Vladek Filler was accused of sexually assaulting his wife, Ligia, in April 2007, who told police he had attacked her repeatedly since 2005. At the time of this accusation, and Vladek’s arrest, he and his wife were going through a divorce and battling for custody of their children.
During the divorce, Vladek told his wife he planned to move to Georgia with their two sons to be closer to his mother. After that, according to the University of Michigan’s National Registry of Exonerations (NRE), Ligia “ran into the street from the family home holding one of the boys, yelling that she wanted to kill her husband for molesting and abusing their children and that she feared he would kill their 12-year-old son.”

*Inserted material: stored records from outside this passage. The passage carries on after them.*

(* ===== verification/LaunchIssuer.v ===== *)
(** * The launch-grant issuer and the durable nonce adapter

    Models crates/application/src/launch_grant/issuer.rs and the adapter of
    launch_grant/nonce.rs over the in-process ledger: every lease claim of a
    grant is read from the durable lease, and its nonce is recorded before
    the grant is signed. *)

From S2P Require Import Prelude External Ids States Entities Text Framing Store Records.
From S2P Require Import Submissions Commands NonceLedger RunCoding Effects GraphDelta Authority.
From S2P Require Import Context Memory MemoryLeases MemoryCommands MemoryEffects MemoryGraphs.
From S2P Require Import HarnessErrors Canonical LaunchClaims LaunchGrants.
From stdpp Require Import options.

Local Open Scope Z_scope.

Definition BUDGET_RESERVATION_DOMAIN : string := "launch-grant.budget-reservation.v1alpha1".

(** crates/application/src/launch_grant/issuer.rs:27-66 (LaunchGrantRequest) *)
Record LaunchGrantRequest : Type := MkLaunchGrantRequest {
  lr_attempt_id : AttemptId;
  lr_provider : string;
  lr_adapter : string;
  lr_provider_profile_id : string;
  lr_model : string;
  lr_credential_generation : Z;
  lr_protocol : string;
  lr_executable_path : string;
  lr_executable_digest : string;
  lr_descriptor_digest : string;
  lr_capability_digest : string;
  lr_sandbox_manifest_digest : string;
  lr_environment_digest : string;
  lr_gate_ids : list string;
  lr_max_invocations : Z;
  lr_max_wall_clock_ms : Z;
  lr_max_cost_micro_usd : Z;
  lr_ttl_ms : Z
}.

(** crates/application/src/launch_grant/issuer.rs:68-83 (LaunchGrantIssueError) *)
Inductive LaunchGrantIssueError : Type :=
| IssueLedger (e : LedgerError)
| IssueHarness (e : HarnessError)
| IssueRefused (reason : string).

(** crates/application/src/launch_grant/issuer.rs:86-94 (LaunchGrantIssueError::reason_code) *)
Definition LaunchGrantIssueError_reason_code (e : LaunchGrantIssueError) : string :=
  match e with
  | IssueLedger e => LedgerError_reason_code e
  | IssueHarness e => HarnessError_reason_code e
  | IssueRefused _ => "LAUNCH_GRANT_REFUSED"
  end.

Definition refuse {A} (reason : string) : result LaunchGrantIssueError A := Err (IssueRefused reason).

(** crates/application/src/launch_grant/issuer.rs:112-119 (DurableLeaseBinding) *)
Record DurableLeaseBinding : Type := MkDurableLeaseBinding {
  dl_binding : LeaseBinding;
  dl_lease_expires_at_unix_ms : Z
}.

(** crates/application/src/launch_grant/issuer.rs:286-294 (BudgetReservationSubject) *)
Record BudgetReservationSubject : Type := MkBudgetReservationSubject {
  br_grant_id : string;
  br_attempt_id : string;
  br_attempt_fence : Z;
  br_max_invocations : Z;
  br_max_wall_clock_ms : Z;
  br_max_cost_micro_usd : Z
}.

(** crates/application/src/launch_grant/issuer.rs:296-314 (validate_request) *)
Definition validate_launch_request (r : LaunchGrantRequest) : result LaunchGrantIssueError unit :=
  _ ← refuse_if (bool_decide (lr_ttl_ms r = 0)
                 || bool_decide (MAX_LAUNCH_GRANT_TTL_MS < lr_ttl_ms r))
        (IssueRefused "ttl_ms must be within 1..=15000");
  for_each (fun '(name, value) => refuse_if (negb (is_hex_64 value))
      (IssueRefused (name +:+ " must be 64 lowercase hex characters")))
    [("executable_digest", lr_executable_digest r);
     ("descriptor_digest", lr_descriptor_digest r);
     ("capability_digest", lr_capability_digest r);
     ("sandbox_manifest_digest", lr_sandbox_manifest_digest r);
     ("environment_digest", lr_environment_digest r)].

(** An instant is counted in nanoseconds. *)
(** crates/application/src/launch_grant/issuer.rs:327-334 (datetime_unix_ms) *)
Definition datetime_unix_ms (instant : Z) : result LaunchGrantIssueError Z :=
  ok_or (to_u64 (instant / 1000000)) (IssueRefused "instant precedes the epoch").

Section Issuer.
Context `{LedgerExt} `{GrantExt} `{Canon BudgetReservationSubject}.

(** crates/application/src/launch_grant/issuer.rs:316-325 (rfc3339_unix_ms) *)
Definition rfc3339_unix_ms (value : string) : result LaunchGrantIssueError Z :=
  instant ← ok_or (parse_rfc3339 value) (IssueRefused "active lease expiry is not RFC 3339");
  ok_or (to_u64 (instant / 1000000)) (IssueRefused "instant precedes the epoch").

(** The first durable graph, in the order of the missions, with the variant. *)
Definition graph_of_variant (l : MemoryLedger) (variant : VariantId) : option StoredGraph :=
  List.find (fun graph => existsb (fun v => bool_decide (Variant_id v = variant))
                            (StoredGraph_variants graph))
    (omap (fun mission => get_graph l (Mission_id mission)) (list_missions l)).

(** crates/application/src/launch_grant/issuer.rs:121-176 (durable_lease_binding) *)
Definition durable_lease_binding (attempt_id : AttemptId) (l : MemoryLedger)
  : result LaunchGrantIssueError DurableLeaseBinding :=
  attempt ← ok_or (ml_attempts l !! id_as_str attempt_id) (IssueRefused "attempt is not durable");
  lease ← ok_or (ml_leases l !! id_as_str (Attempt_variant_id attempt))
            (IssueRefused "attempt variant has no active lease");
  _ ← refuse_if (negb (bool_decide (ActiveLease_attempt_id lease = Attempt_id attempt))
                 || negb (bool_decide (ActiveLease_fence lease = Attempt_fence attempt)))
        (IssueRefused "active lease is held by another attempt incarnation (stale fence)");
  _ ← map_err IssueLedger (check_active_lease (ActiveLeaseSubject_from_attempt attempt) l);
  graph ← ok_or (graph_of_variant l (Attempt_variant_id attempt))
            (IssueRefused "attempt variant is not in any durable graph");
  expires ← rfc3339_unix_ms (ActiveLease_expires_at lease);
  let authority := current_authority l in
  nonce_digest ← map_err IssueHarness (workspace_nonce_digest (Attempt_workspace_nonce attempt));
  mret (MkDurableLeaseBinding
    (MkLeaseBinding
       (id_as_str (Mission_id (StoredGraph_mission graph)))
       (id_as_str (Mission_repository_id (StoredGraph_mission graph)))
       ("grf_" +:+ to_hex (graph_digest graph))
       (id_as_str (Attempt_work_package_id attempt))
       (id_as_str (Attempt_variant_id attempt))
       (id_as_str (Attempt_id attempt))
       (Attempt_fence attempt)
       (id_as_str (Attempt_runner_id attempt))
       (Attempt_runner_epoch attempt)
       (id_as_str (Attempt_workspace_id attempt))
       nonce_digest
       (na_authority_epoch authority)
       (na_freeze_generation authority))
    expires).

(** The claims that a mint binds: the lease half from the ledger, the rest
    from the request. *)
(** crates/application/src/launch_grant/issuer.rs:224-267 (LedgerLaunchGrantIssuer::mint, claims) *)
Definition minted_claims (key : LaunchGrantSigningKey) (policy : PolicyBinding)
  (request : LaunchGrantRequest) (lease : LeaseBinding)
  (grant_id grant_nonce budget_reservation_id : string) (now_unix_ms expires_at_unix_ms : Z)
  : LaunchGrantClaims := {|
  lg_schema_version := LAUNCH_GRANT_SCHEMA_VERSION;
  lg_grant_id := grant_id;
  lg_audience := LAUNCH_GRANT_AUDIENCE;
  lg_operation := LAUNCH_GRANT_OPERATION;
  lg_issuer := sk_issuer key;
  lg_key_id := sk_key_id key;
  lg_issued_at_unix_ms := now_unix_ms;
  lg_not_before_unix_ms := now_unix_ms;
  lg_expires_at_unix_ms := expires_at_unix_ms;
  lg_grant_nonce := grant_nonce;
  lg_mission_id := lb_mission_id lease;
  lg_repository_id := lb_repository_id lease;
  lg_graph_revision_id := lb_graph_revision_id lease;
  lg_work_package_id := lb_work_package_id lease;
  lg_variant_id := lb_variant_id lease;
  lg_attempt_id := lb_attempt_id lease;
  lg_attempt_fence := lb_attempt_fence lease;
  lg_runner_id := lb_runner_id lease;
  lg_runner_epoch := lb_runner_epoch lease;
  lg_workspace_id := lb_workspace_id lease;
  lg_workspace_nonce_digest := lb_workspace_nonce_digest lease;
  lg_authority_epoch := lb_authority_epoch lease;
  lg_freeze_generation := lb_freeze_generation lease;
  lg_provider := lr_provider request;
  lg_adapter := lr_adapter request;
  lg_provider_profile_id := lr_provider_profile_id request;
  lg_model := lr_model request;
  lg_credential_generation := lr_credential_generation request;
  lg_protocol := lr_protocol request;
  lg_executable_path := lr_executable_path request;
  lg_executable_digest := lr_executable_digest request;
  lg_descriptor_digest := lr_descriptor_digest request;
  lg_capability_digest := lr_capability_digest request;
  lg_policy_snapshot_digest := pob_policy_snapshot_digest policy;
  lg_policy_generation := pob_policy_generation policy;
  lg_sandbox_manifest_digest := lr_sandbox_manifest_digest request;
  lg_environment_digest := lr_environment_digest request;
  lg_gate_ids := lr_gate_ids request;
  lg_budget_reservation_id := budget_reservation_id;
  lg_max_invocations := lr_max_invocations request;
  lg_max_wall_clock_ms := lr_max_wall_clock_ms request;
  lg_max_cost_micro_usd := lr_max_cost_micro_usd request
|}.

(** What a mint decides before it writes: the claims and the nonce record.
    [LeaseService::rfc3339] writes the instant to the millisecond; every
    [DateTime<Utc>] can be written. *)
(** crates/application/src/launch_grant/issuer.rs:203-268 (LedgerLaunchGrantIssuer::mint, checks) *)
Definition prepare_mint (key : LaunchGrantSigningKey) (policy : PolicyBinding)
  (request : LaunchGrantRequest) (now : Z) (draw1 draw2 : result string array32)
  (l : MemoryLedger)
  : result LaunchGrantIssueError (LaunchGrantClaims * LaunchGrantNonceRecord) :=
  _ ← validate_launch_request request;
  now_unix_ms ← datetime_unix_ms now;
  durable ← durable_lease_binding (lr_attempt_id request) l;
  requested_expiry ← ok_or (to_u64 (now_unix_ms + lr_ttl_ms request))
                       (IssueRefused "grant expiry overflows");
  let expires_at_unix_ms := Z.min requested_expiry (dl_lease_expires_at_unix_ms durable) in
  _ ← refuse_if (bool_decide (expires_at_unix_ms <= now_unix_ms))
        (IssueRefused "active lease expires before the grant window would open");
  grant_id ← map_err IssueHarness (random_hex_64 draw1);
  grant_nonce ← map_err IssueHarness (random_hex_64 draw2);
  let lease := dl_binding durable in
  budget ← map_err IssueHarness (hash_canonical BUDGET_RESERVATION_DOMAIN
    (MkBudgetReservationSubject grant_id (lb_attempt_id lease) (lb_attempt_fence lease)
       (lr_max_invocations request) (lr_max_wall_clock_ms request)
       (lr_max_cost_micro_usd request)));
  let claims := minted_claims key policy request lease grant_id grant_nonce budget
                  now_unix_ms expires_at_unix_ms in
  _ ← map_err IssueHarness (validate_shape claims);
  issued_at ← expect (format_millis (now / 1000000));
  mret (claims, MkLaunchGrantNonceRecord grant_nonce grant_id (lr_attempt_id request)
          (lb_attempt_fence lease) expires_at_unix_ms issued_at).

(** crates/application/src/launch_grant/issuer.rs:197-283 (LedgerLaunchGrantIssuer::mint) *)
Definition mint (key : LaunchGrantSigningKey) (policy : PolicyBinding)
  (request : LaunchGrantRequest) (now : Z) (draw1 draw2 : result string array32)
  : stateful MemoryLedger LaunchGrantIssueError SignedLaunchGrant :=
  prepared ← reading (prepare_mint key policy request now draw1 draw2);
  _ ← st_map_err IssueLedger (record_launch_grant_nonce prepared.2);
  pure_step (map_err IssueHarness (sign_grant key prepared.1)).

(** crates/application/src/launch_grant/nonce.rs:97-113 (StoreNonceLedger::consume_nonce) *)
Definition store_consume_nonce (nonce attempt_id : string) (now_unix_ms : Z)
  : stateful MemoryLedger HarnessError NonceConsumption :=
  attempt_id ← pure_step (map_err
    (fun e => HeIo "launch grant nonce attempt id" (DomainError_display e))
    (id_parse (p:="atm") attempt_id));
  st_map_err (fun e => HeIo "launch grant nonce store" (LedgerError_display e))
    (consume_launch_grant_nonce nonce attempt_id).

Global Instance store_nonce_ledger : LaunchGrantNonceLedger MemoryLedger := store_consume_nonce.
End Issuer.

Vladek’s case wouldn’t go to trial until January 2009, and by that time, a social services investigation found no evidence of child abuse. Ligia testified at trial that Vladek would become angry and force her to have sex with him, one time allegedly because she used his bank account to pay for her haircut. She also claimed Vladek physically assaulted her.

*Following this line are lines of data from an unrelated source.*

(* ===== verification/MutationPermits.v ===== *)
(** * Mutation permits and their one-use reservations

    Models crates/harness-core/src/admission/mutation_permit.rs (the signed
    permit), crates/application/src/mutation_reservation.rs (the reservation
    rows behind a lease gate) and mutation_permit/mod.rs (minting and first
    use). *)

From S2P Require Import Prelude External Ids States Entities Text Framing Store Records Authority.
From S2P Require Import HarnessErrors Canonical LaunchClaims LaunchGrants LaunchIssuer.
From stdpp Require Import options.

Local Open Scope Z_scope.

Definition MUTATION_PERMIT_SCHEMA_VERSION : string := "v1alpha1".
Definition MUTATION_PERMIT_KEY_PURPOSE : string := "mutation-permit-signing".
Definition MUTATION_PERMIT_IMPLICIT_ASSERTION : bytes := "bullet-farm.mutation-permit.v1alpha1".
Definition MAX_MUTATION_PERMIT_TTL_MS : Z := 1000.

(** ** Claims *)

(** generated/schema_bundle.rs:20-26 (AuthorityAudienceV1) *)
Inductive AuthorityAudience : Type := BulletGitd | EffectBroker | ProviderRunner.

(** generated/schema_bundle.rs:28-40 (MutationOperationV1) *)
Inductive MutationOperation : Type :=
| CloneWorkspace | ReadWorkspace | ApplyPatch | Checkpoint | PrepareCandidate
| PreserveWorkspace | CleanupWorkspace | DispatchEffect | ReconcileEffect.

“A physician testified that he could find no signs of sexual abuse. A police officer testified that Ligia had a bruise on her arm which she said was the result of Filler’s abuse,” it says on the NRE.
During trial, Vladek’s defense attorney argued that Ligia only made the claims when it became clear there would be a custody battle, but prosecutor Mary Kellett claimed there was no evidence of such.
Vladek was found guilty of one count of gross sexual assault and two counts of misdemeanor assault. Defense attorneys argued for a new trial, claiming Kellett made improper arguments to the jury. A new trial was granted, over prosecution objections.
Prior to the new trial in 2011, Vladek’s divorce was finalized. The divorce court found no evidence that Vladek raped his wife or abused his children, but did find that Ligia abused the children, made false accusations that they were molested, and publicly threatened to kill her husband.
Vladek was tried again in May 2011, and this time found guilty on one misdemeanor assault charge and sentenced to 21 days in jail. After this conviction was upheld, Vladek filed a complaint to the Maine Board of Overseers of the Bar, alleging Kellett had broken bar rules.
It turns out Kellett had objected to the evidence that would show the custody battle. She also withheld exculpatory evidence of interactions Ligia had with police around the times she claims she was assaulted and made no mention of abuse. Kellett also withheld evidence where Ligia admitted to police that the bruise on her arm had appeared three days after Vladek allegedly abused her.
Kellett admitted in 2013 that she violated rules by making an improper argument and withholding exculpatory evidence. She was suspended for one month, but that was vacated and she was allowed her to go through six hours of legal education instead. She’s one of the few prosecutors — and the first in the state of Maine — to be sanctioned for prosecutorial misconduct.
Vladek was finally exonerated in 2015, and he filed a federal lawsuit against those that handled his case, after he discovered more evidence was withheld. A nurse who interviewed Ligia told her to cry during testimony to make her claims more believable. This part was edited out of a recording of the interview.
On Monday, September 24, 2018, Vladek settled his lawsuit for $375,000. Vladek’s attorney told WABI5 News that it was the first case where state prosecutors paid to settle a lawsuit over prosecutorial misconduct. The lawsuit involved more than a dozen defendants, and the case is still pending with one — a friend of Ligia’s.